Moreover, in the internet age, where anything can be considered an act of publishing news – from tweeting to writing a blog post or forwarding a WhatsApp message to a group, the threat to use this as a bullying tactic is not limited to the formal print and non-print media and can be applied to any individual.
Mr. Hegde faces charges of criminal conspiracy (120B), promoting enmity between different groups based on race, religion etc. (153A), and outraging religious feelings of a class by insulting its religious beliefs (295A).
It is hard to understand how posting a fake news item about an alleged attack on a monk can hurt any religious sentiments, as no remarks about any religion were even made. Even if that was the case and Mr. Hegde had (hypothetically) made a perceivably objectionable comment about a religion, the offence is a shaky ground for any legal action because anyone can take offence at anything. For example, a mere statement by an atheist professing that God does not exist, may be offensive to a religious group, and a literal reading of the provision would find the accused guilty.
The second charge applied to Mr. Hegde is criminal conspiracy. One can only imagine the crime Mr. Hegde was conspiring to do with a tweet.
The final charge against Mr. Hegde is promotion of enmity between classes. Depending on how one interprets it, any statement referencing members of any community by anyone can be construed as a promotion of enmity. However, a serious criminal charge that can lead to an imprisonment up to five years cannot be left to the whims of the judge because the crime itself is a matter of interpretation and perception.
The crime itself being a matter of perception or interpretation is not unique to hurting religious feelings or promoting enmity (295A) alone, and is the case of sedition (153A) as well. Balwant Singh and Bhupinder Singh stood accused of both sedition and promoting enmity between classes. The observations of the judges in the judgement are of significance in the case of Mr. Hegde as well where the same provisions have been applied for the perceived crime of circulating fake news.
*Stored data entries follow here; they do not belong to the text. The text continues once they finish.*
(* ===== verification/Win32Fds.v ===== *)
(** * Descriptors on Windows

    The table of descriptors that adb keeps on Windows (sysdeps_win32.c): files, sockets
    and the socket pairs of BipBuffer.v behind one kind of number.  A descriptor is an
    index into a table of 128 records plus 100.  Handles of the system are numbers; the
    calls that close them are recorded. *)

From S2P Require Import Prelude Io BipBuffer.

(** ** The table *)

Inductive fh_class := FileClass | SocketClass | PairClass.

#[export] Instance fh_class_eq_dec : EqDecision fh_class.
Proof. solve_decision. Defined.

(** The union [u] of [FHRec]: a handle or socket, or a pointer to a pair. *)
Inductive fh_union := UHandle (h : Z) | UPair (p : option Z).

Record FHRec := mkFH { clazz : option fh_class; used : bool; eof : bool; fh_u : fh_union }.

Record SocketPairRec := mkSP {
  a2b_bip : bip; b2a_bip : bip; a_fd : option nat; pair_used : Z }.

Record fds := mkFds {
  win32_fhs : list FHRec;
  win32_fh_count : Z;
  pairs : gmap Z SocketPairRec;       (** the pairs that are allocated *)
  next_pair : Z;
  closed_handles : list Z }.

Definition WIN32_FH_BASE : Z := 100.
Definition WIN32_MAX_FHS : Z := 128.
Definition INVALID_HANDLE_VALUE : Z := -1.

Definition set_fhs (l : list FHRec) (w : fds) : fds :=
  mkFds l (win32_fh_count w) (pairs w) (next_pair w) (closed_handles w).
Definition set_count (n : Z) (w : fds) : fds :=
  mkFds (win32_fhs w) n (pairs w) (next_pair w) (closed_handles w).
Definition set_pairs (m : gmap Z SocketPairRec) (w : fds) : fds :=
  mkFds (win32_fhs w) (win32_fh_count w) m (next_pair w) (closed_handles w).
Definition take_pair (w : fds) : fds :=
  mkFds (win32_fhs w) (win32_fh_count w) (pairs w) (next_pair w + 1) (closed_handles w).
Definition close_handle (h : Z) (w : fds) : fds :=
  mkFds (win32_fhs w) (win32_fh_count w) (pairs w) (next_pair w) (closed_handles w ++ [h]).

(** An [FH] is an index into the table, [None] is the null pointer. *)
Definition fh_at (f : nat) : M fds FHRec := w <- get ;; deref (win32_fhs w !! f).
Definition fh_put (f : nat) (r : FHRec) : M fds unit :=
  modify (fun w => set_fhs (<[f := r]> (win32_fhs w)) w).

Definition fh_from_int (fd : Z) : M fds (option nat) :=
  w <- get ;;
  let i := fd - WIN32_FH_BASE in
  if (i <? 0) || (win32_fh_count w <=? i) then ret None
  else
    r <- fh_at (Z.to_nat i) ;;
    ret (if used r then Some (Z.to_nat i) else None).

Definition fh_to_int (f : nat) : M fds Z :=
  r <- fh_at f ;;
  ret (if used r && (Z.of_nat f <? WIN32_MAX_FHS) then Z.of_nat f + WIN32_FH_BASE else -1).

(** The first record without a class, from index [nn] on. *)
Fixpoint find_free (nn : nat) (l : list FHRec) : option nat :=
  match l with
  | [] => None
  | r :: l' => match clazz r with None => Some nn | Some _ => find_free (S nn) l' end
  end.

(** [clazz->_fh_init]. *)
Definition fh_init (c : fh_class) : fh_union :=
  match c with
  | FileClass | SocketClass => UHandle INVALID_HANDLE_VALUE
  | PairClass => UPair None
  end.

Definition fh_alloc (c : fh_class) : M fds (option nat) :=
  w <- get ;;
  let n := win32_fh_count w in
  f <- (if n <? WIN32_MAX_FHS then modify (set_count (n + 1)) ;; ret (Some (Z.to_nat n))
        else ret (find_free 0 (win32_fhs w))) ;;
  match f with
  | None => ret None
  | Some i => fh_put i (mkFH (Some c) true false (fh_init c)) ;; ret (Some i)
  end.

(** ** Socket pairs *)

Definition run_bip {A} (m : M bip A) (p : bip) : M fds (A * bip) :=
  fun w => match m p with Ok r => Ok (r, w) | Err e => Err e end.

Definition fh_socketpair_close (f : nat) : M fds unit :=
  r <- fh_at f ;;
  match fh_u r with
  | UPair (Some a) =>
      w <- get ;;
      pair <- deref (pairs w !! a) ;;
      let a' := if decide (a_fd pair = Some f) then None else a_fd pair in
      b2a <- run_bip bip_buffer_close (b2a_bip pair) ;;
      a2b <- run_bip bip_buffer_close (a2b_bip pair) ;;
      (if pair_used pair - 1 =? 0 then modify (fun w => set_pairs (delete a (pairs w)) w)
       else modify (fun w => set_pairs (<[a := mkSP a2b.2 b2a.2 a' (pair_used pair - 1)]> (pairs w)) w)) ;;
      fh_put f (mkFH (clazz r) (used r) (eof r) (UPair None))
  | _ => ret tt
  end.

(** [_fh_file_close] and [_fh_socket_close]. *)
Definition fh_handle_close (f : nat) : M fds unit :=
  r <- fh_at f ;;
  match fh_u r with
  | UHandle h => modify (close_handle h) ;; fh_put f (mkFH (clazz r) (used r) (eof r) (UHandle INVALID_HANDLE_VALUE))
  | UPair _ => fail EUndef
  end.

(** [_fh_close]; closing the null pointer is undefined. *)
Definition fh_close (f : option nat) : M fds unit :=
  i <- deref f ;;
  r <- fh_at i ;;
  if used r then
    match clazz r with
    | Some PairClass => fh_socketpair_close i
    | Some _ => fh_handle_close i
    | None => fail EUndef
    end ;;
    r <- fh_at i ;;
    fh_put i (mkFH None false false (fh_u r))
  else ret tt.

(** [adb_socketpair]; [malloc] says whether memory is left, [ja] and [jb] are the bytes
    the memory held before. *)
Definition adb_socketpair (malloc : bool) (ja jb : list Z) : M fds (option (Z * Z)) :=
  fa <- fh_alloc PairClass ;;
  fb <- fh_alloc PairClass ;;
  match fa, fb, malloc with
  | Some a, Some b, true =>
      w <- get ;;
      let p := next_pair w in
      modify take_pair ;;
      modify (fun w => set_pairs (<[p := mkSP (bip_buffer_init ja) (bip_buffer_init jb) (Some a) 2]> (pairs w)) w) ;;
      ra <- fh_at a ;; fh_put a (mkFH (clazz ra) (used ra) (eof ra) (UPair (Some p))) ;;
      rb <- fh_at b ;; fh_put b (mkFH (clazz rb) (used rb) (eof rb) (UPair (Some p))) ;;
      x <- fh_to_int a ;; y <- fh_to_int b ;;
      ret (Some (x, y))
  | _, _, _ => fh_close fb ;; fh_close fa ;; ret None
  end.

(** Where a transfer goes: nowhere (the result is -1), to a handle of the system, or to a
    buffer of a pair, which is the one from A to B or the other. *)
Inductive target := BadFd | Handle (h : Z) | Buffer (pair : Z) (a2b : bool).

(** [_fh_socketpair_read] and [_fh_socketpair_write] up to the call of the buffer. *)
Definition fh_socketpair_target (reading : bool) (f : nat) (u : fh_union) : M fds target :=
  match u with
  | UPair (Some a) =>
      w <- get ;;
      pair <- deref (pairs w !! a) ;;
      let is_a := bool_decide (a_fd pair = Some f) in
      ret (Buffer a (if reading then negb is_a else is_a))
  | UPair None => ret BadFd
  | UHandle _ => fail EUndef
  end.

(** [adb_read] and [adb_write] up to the transfer itself. *)
Definition adb_transfer (reading : bool) (fd : Z) : M fds target :=
  f <- fh_from_int fd ;;
  match f with
  | None => ret BadFd
  | Some i =>
      r <- fh_at i ;;
      match clazz r, fh_u r with
      | Some PairClass, u => fh_socketpair_target reading i u
      | Some _, UHandle h => ret (Handle h)
      | _, _ => fail EUndef
      end
  end.

Definition adb_close (fd : Z) : M fds bool :=
  f <- fh_from_int fd ;;
  match f with
  | None => ret false
  | Some i => fh_close (Some i) ;; ret true
  end.

(** The process before any descriptor: all records are zero. *)
Definition fds_start : fds :=
  mkFds (replicate 128 (mkFH None false false (UHandle 0))) 0 ∅ 1 [].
In 1995, the Supreme court gave a landmark judgement when it acquitted Balwant Singh and Bhupinder Singh of any wrongdoing. The court opined that speech made in vague terms did not amount to sedition or incitement of violence. For the speech to be seditious or for it to promote enmity, without any specific appeal to create disorder, mere casual sloganeering is not enough. In saying this the court has clarified that these provisions are not meant to be applied to all perceived verbal or written aggravations casually.
Freedom of expression in general, and freedom of the press, in particular, are increasingly under attack. In recent times the press has also displayed a lack of responsibility. While more responsibility from the press is not only desirable but imperative, such responsibility should not come at the cost of the freedom of the press. It is important that any attempt to infringe upon this freedom be vehemently and indefatigably opposed. Inaccuracies in news reports must be criticized, but support for criminal action against a person/persons for inaccurate news based on arbitrary literal interpretations of the law does grave disservice to freedom of expression and the idea of democracy, as it sets a precedent to be used to quell justified criticism of the establishment or of social norms. Moreover, the ability to easily take offence should not decide whether somebody is to be arrested or not.
 In this case, based on a literal interpretation of the law, the accused were arrested under TADA as they were members of a banned organization. The court disregarded the literal interpretation of the provisions and opined that a mere membership of a banned organization does not make one a criminal unless one engages in the unlawful activities of the organization. The same reasoning extends to being a supporter of a banned organization.
 When the AAP MLAs were reinstated by the court, several channels reported the very opposite.